El doctor Carlos Eduardo Cañedo Figueroa, docente de la Facultad de Medicina y Ciencias Biomédicas de la UACH, explicó que la inteligencia artificial ya está transformando la atención en salud al facilitar procesos como la interpretación de estudios de imagen, el análisis de grandes volúmenes de datos clínicos, la detección temprana de enfermedades y la personalización de tratamientos, lo que se traduce en diagnósticos más precisos y una atención más ágil para los pacientes.

No obstante, subrayó que la tecnología carece de aspectos esenciales del ejercicio médico, como el juicio clínico, la experiencia profesional y la capacidad de tomar decisiones éticas ante escenarios complejos. Señaló que, aunque la inteligencia artificial puede procesar información con gran rapidez, no puede reemplazar el criterio humano ni la relación médico-paciente.

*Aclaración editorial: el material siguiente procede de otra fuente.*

(** ** The fallback analysis *)

(** X20. The fallback score: it is 3 for an answer of fewer than 50
    characters, 5 up to 200 characters, 6 up to 500 and 7 beyond; so it is
    never below 3 or above 7, and a longer answer never scores lower. *)
Theorem fallback_score (answer : string) :
  an_score (getFallbackAnalysis answer)
  = (if (String.length answer <? 50)%nat then 3
     else if (String.length answer <=? 200)%nat then 5
     else if (String.length answer <=? 500)%nat then 6 else 7)
  /\ 3 <= an_score (getFallbackAnalysis answer) <= 7
  /\ (forall other,
        (String.length answer <= String.length other)%nat ->
        an_score (getFallbackAnalysis answer)
        <= an_score (getFallbackAnalysis other)).
Proof.
  assert (forall a,
             an_score (getFallbackAnalysis a)
             = (if (String.length a <? 50)%nat then 3
                else if (String.length a <=? 200)%nat then 5
                else if (String.length a <=? 500)%nat then 6 else 7)) as Hs.
  { intros a. unfold getFallbackAnalysis. cbn [an_score].
    destruct (Nat.ltb_spec (String.length a) 50);
      destruct (Nat.leb_spec (String.length a) 200);
      destruct (Nat.leb_spec (String.length a) 500);
      destruct (Z.ltb_spec 200 (Z.of_nat (String.length a)));
      destruct (Z.ltb_spec 500 (Z.of_nat (String.length a)));
      destruct (Z.ltb_spec (Z.of_nat (String.length a)) 50); lia. }
  split; [apply Hs|]. split.
  - rewrite Hs.
    destruct (String.length answer <? 50)%nat; [lia|].
    destruct (String.length answer <=? 200)%nat; [lia|].
    destruct (String.length answer <=? 500)%nat; lia.
  - intros other Hle. rewrite !Hs.
    destruct (Nat.ltb_spec (String.length answer) 50);
      destruct (Nat.leb_spec (String.length answer) 200);
      destruct (Nat.leb_spec (String.length answer) 500);
      destruct (Nat.ltb_spec (String.length other) 50);
      destruct (Nat.leb_spec (String.length other) 200);
      destruct (Nat.leb_spec (String.length other) 500); lia.
Qed.

(** * The further properties on the sample data *)

Example sample_topics : topic_names Sample.db0 = ["js"; "py"].
Proof. reflexivity. Qed.

Example sample_session_body :
  correctAnswers (session_attempt Fixture.session4) = JS.Num 3
  /\ durationMinutes (session_attempt Fixture.session4) = JS.Num 10.
Proof. split; vm_compute; reflexivity. Qed.

Lemma listed_topic_draw_witness :
  exists q qs, fst (get_questions 7 "js" None Sample.db_full) = Ok (q :: qs).
Proof.
  assert (catalog_key Sample.db_full) as Hk by sample_key.
  assert (5 <> 0) as H5 by discriminate.
  assert (In "js" (topic_names Sample.db_full)) as Hin by (now left).
  exact (proj1 (listed_topic_draw 7 "js" None 5 Sample.db_full Hk eq_refl H5) Hin).
Defined.

Lemma get_questions_frame_witness :
  filter (fun qu => user_id qu =? 8)
         (question_usage (snd (get_questions 7 "js" (Some "2") Sample.db_full)))
  = filter (fun qu => user_id qu =? 8) (question_usage Sample.db_full)
  /\ filter (in_reset_scope 7 "py" Sample.db_full)
            (question_usage (snd (get_questions 7 "js" (Some "2") Sample.db_full)))
     = filter (in_reset_scope 7 "py" Sample.db_full) (question_usage Sample.db_full).
Proof.
  assert (catalog_key Sample.db_full) as Hk by sample_key.
  destruct (get_questions_frame 7 "js" (Some "2") Sample.db_full Hk)
    as (_ & _ & Hu & Ht).
  split; [apply Hu | apply Ht]; discriminate.
Defined.

Lemma failed_draw_keeps_reset_witness :
  fst (get_questions 7 "js" (Some "abc") Sample.db_full) = Err 500 "Database error"
  /\ used_count 7 "js" Sample.db_full = 3
  /\ used_count 7 "js" (snd (get_questions 7 "js" (Some "abc") Sample.db_full)) = 0.
Proof.
  assert (catalog_key Sample.db_full) as Hk by sample_key.
  assert (total "js" Sample.db_full <= used_count 7 "js" Sample.db_full) as Hex by z_le.
  destruct (failed_draw_keeps_reset 7 "js" (Some "abc") Sample.db_full Hk eq_refl)
    as (He & Hr & _).
  split; [exact He|]. split; [reflexivity|]. exact (proj2 (Hr Hex)).
Defined.

Lemma negative_count_draws_all_witness :
  exists qs,
    fst (get_questions 7 "js" (Some "-1") Sample.db_partial) = Ok qs
    /\ Permutation qs (eligible 7 "js" (check_reset 7 "js" Sample.db_partial))
    /\ eligible 7 "js" (snd (get_questions 7 "js" (Some "-1") Sample.db_partial)) = []
    /\ used_count 7 "js" (snd (get_questions 7 "js" (Some "-1") Sample.db_partial))
       = total "js" Sample.db_partial.
Proof.
  assert (catalog_key Sample.db_partial) as Hk by sample_key.
  exact (negative_count_draws_all 7 "js" (Some "-1") (-1) Sample.db_partial
           Hk eq_refl eq_refl).
Defined.


Lemma saved_id_fresh_witness :
  exists row,
    interview_attempts
      (snd (post_attempts 7 Sample.body_none_correct 50
                          (with_attempts Sample.db0 Sample.attempts_of_7)))
    = interview_attempts (with_attempts Sample.db0 Sample.attempts_of_7) ++ [row]
    /\ a_id row = 4 /\ a_user_id row = 7 /\ attempt_date row = 50.
Proof.
  exact (proj1 (proj2 (saved_id_fresh 7 Sample.body_none_correct 50
                         (with_attempts Sample.db0 Sample.attempts_of_7)
                         (mkSaved 4 "Attempt saved successfully") eq_refl))).
Defined.

Lemma best_and_worst_witness :
  exists best worst,
    best_score (overall (analytics_of Sample.no_text 7
                           (with_attempts Sample.db0 Sample.attempts_of_7)))
    = SNum best
    /\ worst_score (overall (analytics_of Sample.no_text 7
                               (with_attempts Sample.db0 Sample.attempts_of_7)))
       = SNum worst
    /\ In best [6%Q; 8%Q] /\ In worst [6%Q; 8%Q]
    /\ (forall q, In q [6%Q; 8%Q] -> (worst <= q)%Q /\ (q <= best)%Q).
Proof.
  assert ([6%Q; 8%Q] <> []) as Hne by discriminate.
  exact (best_and_worst Sample.no_text 7
           (with_attempts Sample.db0 Sample.attempts_of_7) [6%Q; 8%Q] eq_refl Hne).
Defined.

Lemma authenticate_second_word_witness :
  authenticateToken Fixture.verify (Some "Basic tok1") = Ok (mkClaims 1 (JS.Str "ann"))
  /\ authenticateToken Fixture.verify (Some "Basic tok1 more")
     = authenticateToken Fixture.verify (Some "Basic tok1")
  /\ authenticateToken Fixture.verify (Some "Basic") = Err 401 "Access token required".
Proof.
  assert ("tok1" <> EmptyString) as Hne by discriminate.
  destruct (authenticate_second_word Fixture.verify "Basic" "tok1" "more"
              eq_refl eq_refl) as (_ & H1 & _ & H2).
  destruct (H2 Hne) as [Ha Hb].
  split; [exact Ha|]. split; [exact Hb | exact H1].
Defined.

Lemma register_then_login_witness :
  exists r',
    login Fixture.sign Fixture.compare (JS.Str "bob") (JS.Str "secret")
          (snd (register Fixture.sign Fixture.hash Fixture.insert
                         (JS.Str "bob") (JS.Str "secret") JS.Undefined 0 30
                         Fixture.users0)) = Ok r'
    /\ au_id (auth_user r') = 3
    /\ au_username (auth_user r') = JS.Str "bob"
    /\ au_email (auth_user r') = JS.Null.
Proof.
  apply (register_then_login Fixture.sign Fixture.hash Fixture.compare Fixture.insert
           (JS.Str "bob") (JS.Str "secret") JS.Undefined 0 30 Fixture.users0
           Fixture.bob_registered).
  - intros p H. injection H as <-. reflexivity.
  - intros _ u [<-|[<-|[]]]; reflexivity.
  - reflexivity.
Defined.

Lemma register_then_profile_witness :
  get_profile Fixture.verify
    (authorization_header (setToken "tok3" (mkTokenStore None None)))
    (snd (register Fixture.sign Fixture.hash Fixture.insert
                   (JS.Str "bob") (JS.Str "secret") JS.Undefined 0 30 Fixture.users0))
  = Ok (mkProfile 3 (SText "bob") SNull 30).
Proof.
  assert ("tok3" <> EmptyString) as Hne by discriminate.
  exact (proj2 (register_then_profile Fixture.sign Fixture.verify Fixture.hash
                  Fixture.insert (JS.Str "bob") (JS.Str "secret") JS.Undefined 0 30
                  Fixture.users0 Fixture.bob_registered eq_refl eq_refl eq_refl Hne)).
Defined.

Desde la Facultad de Medicina y Ciencias Biomédicas se destacó que el futuro de la atención médica no radica en una competencia entre humanos y máquinas, sino en un modelo de colaboración. Por ello, la formación de nuevos profesionales de la salud debe integrar el uso de herramientas tecnológicas con una sólida preparación ética, humanista y científica.

Especialistas de la UACH coincidieron en que la inteligencia artificial representa una oportunidad para fortalecer los sistemas de salud y mejorar la calidad de la atención, siempre que el médico conserve su papel central como responsable del cuidado integral, humano y ético de los pacientes.